EXERCISE DIRECTIONS -
Return every line from the one with "rewrite Hparent. simpl." through the one with "(** Whatever the", inclusive, exactly as it appears below.
=======
(** ** The end of [udp_send] is [udp_output] *)

Lemma udp_send_tail now pkt id len1 s :
  (r ← arp_lookup_mac' now (it_dst_ip id);
   if negb (r.1 =? 0) then nk_mbuf_free pkt;; mret (- RET_AGAIN) else
   nk_data pkt (λ d, d ← put48 d 0 r.2; udp_fill C d id (len1 + 8));;
   nk_sto pkt MB_OL_FLAGS 0;;
   nk_sto pkt MB_LEN UDP_PKT_SIZE;;
   if 1 <? eth_dev_count then st_fail else
   ret ← nk_eth_send 0 pkt;
   if negb (ret =? 0) then nk_mbuf_free pkt;; mret ret else mret 0) s =
  (ret ← udp_output now pkt id len1; if negb (ret =? 0) then nk_mbuf_free pkt;; mret ret else mret 0) s.
Proof.
  unfold udp_output. cbv zeta. rewrite st_bind_assoc. unfold mbind, st_bind. destruct (arp_lookup_mac' now (it_dst_ip id) s) as [[[r mac] s1]|]; [|done].
  cbn [fst snd]. destruct (r =? 0); cbn [negb]; [|done]. unfold mbind, st_bind.
  destruct (nk_data _ _ s1) as [[[] s2]|]; [|done]. destruct (nk_sto pkt MB_OL_FLAGS 0 s2) as [[[] s3]|]; [|done].
  destruct (nk_sto pkt MB_LEN UDP_PKT_SIZE s3) as [[[] s4]|]; [|done]. destruct (1 <? eth_dev_count); [done|].
  destruct (nk_eth_send 0 pkt s4) as [[ret s5]|]; [|done]. destruct (ret =? 0) eqn:E; cbn [negb]; [done|]. unfold mret, st_ret. by rewrite E.
Qed.
End udp.

(** ** Scatter-gather elements *)

Lemma mbuf_iov_create_ok cpu e p o base len :
  packets_wf (te_data e) → (o + 24 ≤ 2048)%nat → MEM_PHYS_BASE_ADDR ≤ base < MEM_USER_START → 0 ≤ len → PGOFF_2MB base + len ≤ PGSIZE_2MB →
  ∃ g d maddr, mbuf_iov_create cpu e p o base len = Some (len, e <| te_data ::= <[p := d]> |> <| te_pages := g |>) ∧
    bytes_wf d ∧ length d = 2048%nat ∧ get64 d o = Some base ∧ get64 d (o + 8) = Some maddr ∧ get64 d (o + 16) = Some len ∧
    ∀ i, (i < o ∨ o + 24 ≤ i)%nat → d !! i = mbuf_data (te_data e) p !! i.
Proof.
  intros Hwf Ho Hb Hl Hoff. destruct (mbuf_data_wf _ p Hwf) as [W L]. change (Z.to_nat MBUF_DATA_LEN) with 2048%nat in L.
  unfold mbuf_iov_create. rewrite Z.min_l by lia. run_put.
  assert (∃ maddr g, page_get cpu (te_pages e) base = Some (maddr, g) ∧ 0 ≤ maddr < 2 ^ 64) as (maddr & g & -> & Hma).
  { unfold page_get. rewrite addr_to_page_ent_ok by done. eexists _, _. split; [done|]. apply u64_range. }
  cbn [mbind option_bind]. do 2 run_put. exists g. eexists _, maddr. split; [done|]. split; [done|]. split; [congruence|].
  assert (PGSIZE_2MB < 2 ^ 64) by done. assert (MEM_USER_START < 2 ^ 64) by done.
  assert (0 ≤ PGOFF_2MB base) by (unfold PGOFF_2MB; apply Z.land_nonneg; by right). assert (0 ≤ MEM_PHYS_BASE_ADDR) by done.
  split_and!.
  - skip_puts. rewrite (le_get_put_eq _ _ _ _ _ E). f_equal. apply Z.mod_small. change (256 ^ Z.of_nat 8) with (2 ^ 64). lia.
  - skip_puts. rewrite (le_get_put_eq _ _ _ _ _ E0). f_equal. apply Z.mod_small. change (256 ^ Z.of_nat 8) with (2 ^ 64). lia.
  - rewrite (le_get_put_eq _ _ _ _ _ E1). f_equal. apply Z.mod_small. change (256 ^ Z.of_nat 8) with (2 ^ 64). lia.
  - intros i Hi. by skip_puts.
Qed.

Section reply.
Context (C : net_cfg) (tw arp_tbl arp_timer_handler_fn base n : Z) (fuel cpu : nat) (eth_dev_count : Z) (M : list ptr).
Context (Hly : arp_layout tw arp_tbl base n M) (HC : cfg_ok C) (Hfuel : (Z.to_nat n ≤ fuel)%nat) (Hdev : eth_dev_count ≤ 1).

Abbreviation area := (arp_area tw arp_tbl base n).
Abbreviation tbl := (tbl_rep tw arp_tbl base n arp_ip_to_idx).

(** A resolved address is found without a change. *)
Lemma lookup_mac_valid s a L W now ip r :
  tbl (nk_mem s) (nk_arp s) (nk_now_us s) (nk_timer_pos s) a L W → aa_tbl a !! ip = Some r → ar_valid r = true →
  arp_lookup_mac C tw arp_tbl arp_timer_handler_fn fuel now ip s = Some ((0, ar_mac r), s).
Proof.
  intros Ht Hr Hv. destruct (tb_tbl _ _ _ _ _ _ _ _ _ _ _ _ Ht ip r Hr) as [Hin (_ & Hfl & _ & Hma & _)].
  destruct (tb_in _ _ _ _ _ _ _ _ _ _ _ _ Ht _ _ (arp_idx_range ip) Hin) as [Hel _]. pose proof (el_pos _ _ _ _ _ _ Hly Hel) as Hp0.
  assert (arp_lookup arp_tbl arp_timer_handler_fn fuel ip true s = Some (ar_ptr r, s)) as E.
  { unfold arp_lookup, arp_lookup_chain, mbind at 1, st_bind at 1.
    pose proof (arp_find_ok tw arp_tbl base n M arp_ip_to_idx arp_idx_range _ _ _ _ _ _ _ ip fuel Hly Ht Hfuel) as E. unfold arp_bucket.
    destruct (ld (nk_mem s) (arp_tbl + 8 * arp_ip_to_idx ip) LN_NEXT) as [x|]; [|done]. cbn [mbind option_bind] in *. rewrite E, Hr.
    cbn [fmap option_fmap option_map default id mbind option_bind]. by rewrite (proj2 (Z.eqb_neq (ar_ptr r) NULL)) by lia. }
  unfold arp_lookup_mac. st_run E. rewrite (proj2 (Z.eqb_neq (ar_ptr r) NULL)) by lia. assert (ar_ptr r ≠ NULL) as Hp by lia.
  st_run (nk_ld_run (ar_ptr r) AE_FLAGS s Hp). rewrite Hfl. unfold ar_valid in Hv. apply negb_true_iff in Hv as Hv'. rewrite Hv'.
  st_run (nk_ld_run (ar_ptr r) AE_MAC s Hp). by rewrite (Hma Hv).
Qed.
(** Lines 69-74 on a fresh RegExp object: a string package is kept when it is
    made of letters and periods, and removed otherwise. *)
Lemma initial_bag_fresh (g : Generator) (s : string) :
  options g !! "package" = Some (VStr s) →
  props (IntegrationTestsGenerator.initial_bag
           IntegrationTestsGenerator.invalidPackageRegex g).2 !! "package"
  = if only_letters_and_periods s then Some (VStr s) else None.
Proof.
  intros Hs. unfold IntegrationTestsGenerator.initial_bag.
  assert (Hbag : Lodash.defaults ∅
                   (Lodash.pick (options g)
                      IntegrationTestsGenerator.uniqueProperties)
                 !! "package" = Some (VStr s)).
  { rewrite defaults_empty, lookup_pick, Hs.
    by rewrite decide_True by (apply list_elem_of_here). }
  simpl. unfold get at 1. rewrite Hbag. simpl.
  destruct (String.eqb_spec s "") as [->|Hne]; simpl; [done|].
  unfold get. rewrite Hbag. simpl.
  pose proof (invalidPackageRegex_test_fresh s) as Htest.
  destruct (RegExp.test _ s) as [invalid re]. simpl in Htest. subst invalid.
  destruct (only_letters_and_periods s); simpl; [done|].
  by rewrite lookup_delete_eq.
Qed.

End RegExpFacts.

Section ResolutionFacts.

Variable _initializing : Generator → completion Generator.

Local Abbreviation initializing :=
  (IntegrationTestsGenerator.initializing _initializing).

(** Lines 82-84 leave a truthy [publish] whenever defaults are asked for. *)
Lemma publish_default_truthy (g : Generator) :
  truthy (get (options g) "defaults") = true →
  truthy (get (props (IntegrationTestsGenerator.publish_default g)) "publish")
  = true.
Proof.
  intros Hd. unfold IntegrationTestsGenerator.publish_default. rewrite Hd.
  simpl. rewrite get_insert. case_decide; [|done].
  unfold or_else. by destruct (truthy (get (props g) "publish")) eqn:Hp.
Qed.

(** Without the flag they change nothing. *)
Lemma publish_default_off (g : Generator) :
  truthy (get (options g) "defaults") = false →
  IntegrationTestsGenerator.publish_default g = g.
Proof.
  intros Hd. unfold IntegrationTestsGenerator.publish_default. by rewrite Hd.
Qed.

(** C10: when, after the mixin's part of the phase, the parent bag has a
    truthy [groupId] and [package] is unset, [initializing] ends normally
    with [package] equal to the parent's [groupId]. *)
Theorem package_taken_from_parent (re : RegExp.t) (g g1 : Generator)
    (parent : gmap string value) :
  _initializing (IntegrationTestsGenerator.initial_bag re g).2 = Normal g1 →
  get (props g1) "parent" = VObj parent →
  truthy (get parent "groupId") = true →
  truthy (get (props g1) "package") = false →
  ∃ g',
    initializing re g
    = Normal ((IntegrationTestsGenerator.initial_bag re g).1, g')
    ∧ get (props g') "package" = get parent "groupId".
Proof.
  intros Hmixin Hparent Hgroup Hpackage.
  unfold IntegrationTestsGenerator.initializing.
  destruct (IntegrationTestsGenerator.initial_bag re g) as [re' g0].
  simpl in *. rewrite Hmixin. simpl.
  unfold IntegrationTestsGenerator.package_from_parent.
  rewrite Hparent. simpl. rewrite Hgroup. eexists. split; [reflexivity|].
  unfold IntegrationTestsGenerator.publish_default. simpl.
  destruct (truthy (get (options g1) "defaults")); simpl;
    rewrite ?get_insert; repeat case_decide; try done.
  all: unfold or_else; by rewrite Hpackage.
Qed.

End ResolutionFacts.

Section DefaultsFacts.

Variable _initializing : Generator → completion Generator.

Lemma options_publish_default (g : Generator) :
  options (IntegrationTestsGenerator.publish_default g) = options g.
Proof.
  unfold IntegrationTestsGenerator.publish_default.
  by destruct (truthy (get (options g) "defaults")).
Qed.

(** Whatever the mixin does, a phase that ends with defaults switched on
    ends with a truthy [publish]: no supplied [false] survives. *)
Lemma initializing_publish_truthy (re re' : RegExp.t) (g g' : Generator) :
  IntegrationTestsGenerator.initializing _initializing re g = Normal (re', g') →
  truthy (get (options g') "defaults") = true →
  truthy (get (props g') "publish") = true.
Proof.
  unfold IntegrationTestsGenerator.initializing.
  destruct (IntegrationTestsGenerator.initial_bag re g) as [re0 g0].
  destruct (_initializing g0) as [g1|]; simpl; [|done].
  destruct (IntegrationTestsGenerator.package_from_parent g1) as [g2|];
    simpl; [|done].
  intros [= _ <-]. rewrite options_publish_default.
  apply publish_default_truthy.
Qed.
(** * Desktop Agent: planning, guardrails and execution sessions

  A shallow embedding of the planning pipeline of the Desktop Agent
  ([packages/common/models.py], [packages/planner/guardrails.py],
  [packages/planner/plan_generator.py],
  [packages/planner/planner_manager.py]) and of the execution loop of
  [apps/agent/services.py], followed by the properties of the decision
  pipeline and of the execution session.

  Conventions of the embedding.
  - Python [float]s (timestamps, durations, rates) are exact rationals
    [Q]; rounding is not modelled.
  - A Python [dict] keyed by strings whose iteration order is observable
    is an association list with unique keys in insertion order; the plan
    cache, which is only ever looked up by key, is a [gmap].
  - A call that may raise returns a [Result]; mutable objects are threaded
    explicitly through the functions that mutate them.
  - Logging has no effect on the modelled state and is left out. *)

From Stdlib Require Import Ascii QArith Qminmax.
From stdpp Require Import base option list strings pretty gmap.

Local Open Scope list_scope.
Local Open Scope string_scope.

(** ** Exceptions ([packages/common/errors.py] and the built-in ones) *)

Module Errors.

Inductive ExcClass :=
| DesktopAgentError
| PlannerError
| PlanGenerationError
| SkillError
| Builtin (name : string).

#[global] Instance ExcClass_eq_dec : EqDecision ExcClass.
Proof. solve_decision. Defined.

(** The direct base class, [None] for the classes deriving from Python's
    own [Exception]. *)
Definition base_class (c : ExcClass) : option ExcClass :=
  match c with
  | DesktopAgentError => None
  | PlannerError => Some DesktopAgentError
  | PlanGenerationError => Some PlannerError
  | SkillError => Some DesktopAgentError
  | Builtin _ => None
  end.

(** [issubclass c d], following [base_class] (the hierarchy has depth 3). *)
Definition issubclass (c d : ExcClass) : bool :=
  bool_decide (c = d)
  || match base_class c with
     | Some b => bool_decide (b = d)
                 || match base_class b with
                    | Some b' => bool_decide (b' = d)
                    | None => false
                    end
     | None => false
     end.

Record Exception := mkException { exc_class : ExcClass; exc_message : string }.

(** [isinstance e c]. *)
Definition isinstance (e : Exception) (c : ExcClass) : bool :=
  issubclass (exc_class e) c.

(** [str(e)]: the message the exception was built with. *)
Definition str_exc (e : Exception) : string := exc_message e.

Inductive Result (A : Type) :=
| Ok (a : A)
| Raise (e : Exception).
Arguments Ok {A} a.
Arguments Raise {A} e.

Definition bind {A B} (r : Result A) (k : A -> Result B) : Result B :=
  match r with
  | Ok a => k a
  | Raise e => Raise e
  end.

Definition type_error (msg : string) : Exception :=
  mkException (Builtin "TypeError") msg.
Definition key_error (msg : string) : Exception :=
  mkException (Builtin "KeyError") msg.

End Errors.
Export Errors.

Notation "x <- r ;; k" := (Errors.bind r (fun x => k))
(at level 100, r at next level, right associativity, only parsing).

(** ** Python values held in [Dict[str, Any]] *)

Module Py.

Unset Elimination Schemes.
Inductive Value :=
| VNone
| VBool (b : bool)
| VInt (z : Z)
| VFloat (q : Q)
| VStr (s : string)
| VList (l : list Value)
| VDict (d : list (string * Value)).
Set Elimination Schemes.

Definition Dict := list (string * Value).

(** [d.get(k)] as an option, [k in d], and [d[k] = v]: an existing key
    keeps its position, a new key goes last. *)
Fixpoint get (d : Dict) (k : string) : option Value :=
  match d with
  | [] => None
  | (k', v) :: d' => if String.eqb k k' then Some v else get d' k
  end.

Definition get_default (d : Dict) (k : string) (dflt : Value) : Value :=
  default dflt (get d k).

Definition contains_key (d : Dict) (k : string) : bool :=
  match get d k with Some _ => true | None => false end.

Fixpoint set (d : Dict) (k : string) (v : Value) : Dict :=
  match d with
  | [] => [(k, v)]
  | (k', v') :: d' =>
      if String.eqb k k' then (k', v) :: d' else (k', v') :: set d' k v
  end.

(** Truth value of an object. *)
Definition truthy (v : Value) : bool :=
  match v with
  | VNone => false
  | VBool b => b
  | VInt z => negb (z =? 0)%Z
  | VFloat q => negb (Qeq_bool q 0)
  | VStr s => negb (String.eqb s "")
  | VList l => match l with [] => false | _ => true end
  | VDict d => match d with [] => false | _ => true end
  end.

(** [type(v).__name__] *)
Definition type_name (v : Value) : string :=
  match v with
  | VNone => "NoneType"
  | VBool _ => "bool"
  | VInt _ => "int"
  | VFloat _ => "float"
  | VStr _ => "str"
  | VList _ => "list"
  | VDict _ => "dict"
  end.

(** A [string] holds the UTF-8 encoding of a Python [str]; a character of
    the [str] is a byte that is not a continuation byte ([10xxxxxx]),
    together with the continuation bytes that follow it. *)
Definition is_continuation (c : ascii) : bool :=
  let n := nat_of_ascii c in Nat.leb 128 n && Nat.ltb n 192.

(** [len(s)] of a [str]: its number of characters. *)
Fixpoint str_len (s : string) : nat :=
  match s with
  | EmptyString => 0
  | String c s' => (if is_continuation c then 0 else 1) + str_len s'
  end.

(** [len(v)]; numbers, booleans and [None] have no length. *)
Definition len (v : Value) : Result nat :=
  match v with
  | VStr s => Ok (str_len s)
  | VList l => Ok (length l)
  | VDict d => Ok (length d)
  | _ => Raise (type_error ("object of type '" ++ type_name v ++ "' has no len()"))
  end.

(** [a + b]: concatenation of strings and of lists, addition of numbers (a
    [bool] counts as the integer 0 or 1); anything else is a [TypeError]. *)
Definition as_number (v : Value) : option (Z + Q) :=
  match v with
  | VBool b => Some (inl (if b then 1 else 0)%Z)
  | VInt z => Some (inl z)
  | VFloat q => Some (inr q)
  | _ => None
  end.

Definition dquote : string := String (ascii_of_nat 34) EmptyString.

Definition add (a b : Value) : Result Value :=
  match a, b with
  | VStr s, VStr t => Ok (VStr (s ++ t))
  | VList l, VList m => Ok (VList (l ++ m))
  | _, _ =>
      match as_number a, as_number b with
      | Some (inl x), Some (inl y) => Ok (VInt (x + y)%Z)
      | Some (inl x), Some (inr y) => Ok (VFloat (inject_Z x + y)%Q)
      | Some (inr x), Some (inl y) => Ok (VFloat (x + inject_Z y)%Q)
      | Some (inr x), Some (inr y) => Ok (VFloat (x + y)%Q)
      | _, _ =>
          match a with
          | VStr _ | VList _ =>
              Raise (type_error ("can only concatenate " ++ type_name a ++ " (not "
                                 ++ dquote ++ type_name b ++ dquote ++ ") to "
                                 ++ type_name a))
          | _ =>
              Raise (type_error ("unsupported operand type(s) for +: '" ++ type_name a
                                 ++ "' and '" ++ type_name b ++ "'"))
          end
      end
  end.

(** [0.0 + v] style accumulation into a float. *)
Definition to_float (v : Value) : Result Q :=
  match as_number v with
  | Some (inl z) => Ok (inject_Z z)
  | Some (inr q) => Ok q
  | None =>
      Raise (type_error ("unsupported operand type(s) for +=: 'float' and '"
                         ++ type_name v ++ "'"))
  end.

(** [needle in hay] on strings. *)
Fixpoint contains (needle hay : string) : bool :=
  String.prefix needle hay
  || match hay with
     | EmptyString => false
     | String _ hay' => contains needle hay'
     end.

(** [s.replace(old, new)] for a non-empty [old]: every non-overlapping
    occurrence, left to right.  [skip] counts the characters of a match
    still to be dropped. *)
Fixpoint replace_from (old new : string) (skip : nat) (s : string) : string :=
  match s with
  | EmptyString => EmptyString
  | String c s' =>
      match skip with
      | S k => replace_from old new k s'
      | O =>
          if String.prefix old s
          then new ++ replace_from old new (String.length old - 1) s'
          else String c (replace_from old new 0 s')
      end
  end.

Definition replace (s old new : string) : string := replace_from old new 0 s.

(** [s[:n]]: the first [n] characters. *)
Fixpoint take_prefix (n : nat) (s : string) : string :=
  match s with
  | EmptyString => EmptyString
  | String c s' =>
      if is_continuation c then String c (take_prefix n s')
      else
        match n with
        | O => EmptyString
        | S k => String c (take_prefix k s')
        end
  end.

(** Lower case of the ASCII letters, other bytes being left as they are:
    what [s.lower()] gives on ASCII text.  The lower case of any text is
    asked of the host, see [Host.lower]. *)
Definition lower_ascii (c : ascii) : ascii :=
  let n := nat_of_ascii c in
  if Nat.leb 65 n && Nat.leb n 90 then ascii_of_nat (n + 32) else c.

Fixpoint lower (s : string) : string :=
  match s with
  | EmptyString => EmptyString
  | String c s' => String (lower_ascii c) (lower s')
  end.

(** [str(v)].  The text of a float, of a list and of a dict follows
    Python's [repr], which is not modelled: it is supplied by [repr]. *)
Definition str (repr : Value -> string) (v : Value) : string :=
  match v with
  | VNone => "None"
  | VBool true => "True"
  | VBool false => "False"
  | VInt z => pretty z
  | VStr s => s
  | VFloat _ | VList _ | VDict _ => repr v
  end.

End Py.

(** ** Data model ([packages/common/models.py]) *)

Module IntentType.
Inductive t :=
| OPEN_APP | FOCUS_APP | CLICK_TEXT | TYPE_TEXT | SAVE_FILE | WEB_SEARCH
| WRITE_TEXT_FILE | UNKNOWN.

#[global] Instance eq_dec : EqDecision t.
Proof. solve_decision. Defined.

Definition value (x : t) : string :=
  match x with
  | OPEN_APP => "open_app"
  | FOCUS_APP => "focus_app"
  | CLICK_TEXT => "click_text"
  | TYPE_TEXT => "type_text"
  | SAVE_FILE => "save_file"
  | WEB_SEARCH => "web_search"
  | WRITE_TEXT_FILE => "write_text_file"
  | UNKNOWN => "unknown"
  end.
End IntentType.

Module ActionType.
Inductive t :=
| MOVE_MOUSE | CLICK | DOUBLE_CLICK | RIGHT_CLICK | TYPE_TEXT | KEY_PRESS
| HOTKEY | SCROLL | WAIT | SCREENSHOT.

#[global] Instance eq_dec : EqDecision t.
Proof. solve_decision. Defined.
End ActionType.

Module StepStatus.
Inductive t := PENDING | RUNNING | SUCCESS | FAILED | SKIPPED.

#[global] Instance eq_dec : EqDecision t.
Proof. solve_decision. Defined.
End StepStatus.

Module Models.

Record Intent := mkIntent {
  intent_type : IntentType.t;
  confidence : Q;
  slots : Py.Dict;
  original_text : string;
  normalized_text : option string
}.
=======
ANSWER BELOW -
  rewrite Hparent. simpl. rewrite Hgroup. eexists. split; [reflexivity|].
  unfold IntegrationTestsGenerator.publish_default. simpl.
  destruct (truthy (get (options g1) "defaults")); simpl;
    rewrite ?get_insert; repeat case_decide; try done.
  all: unfold or_else; by rewrite Hpackage.
Qed.

End ResolutionFacts.

Section DefaultsFacts.

Variable _initializing : Generator → completion Generator.

Lemma options_publish_default (g : Generator) :
  options (IntegrationTestsGenerator.publish_default g) = options g.
Proof.
  unfold IntegrationTestsGenerator.publish_default.
  by destruct (truthy (get (options g) "defaults")).
Qed.

(** Whatever the mixin does, a phase that ends with defaults switched on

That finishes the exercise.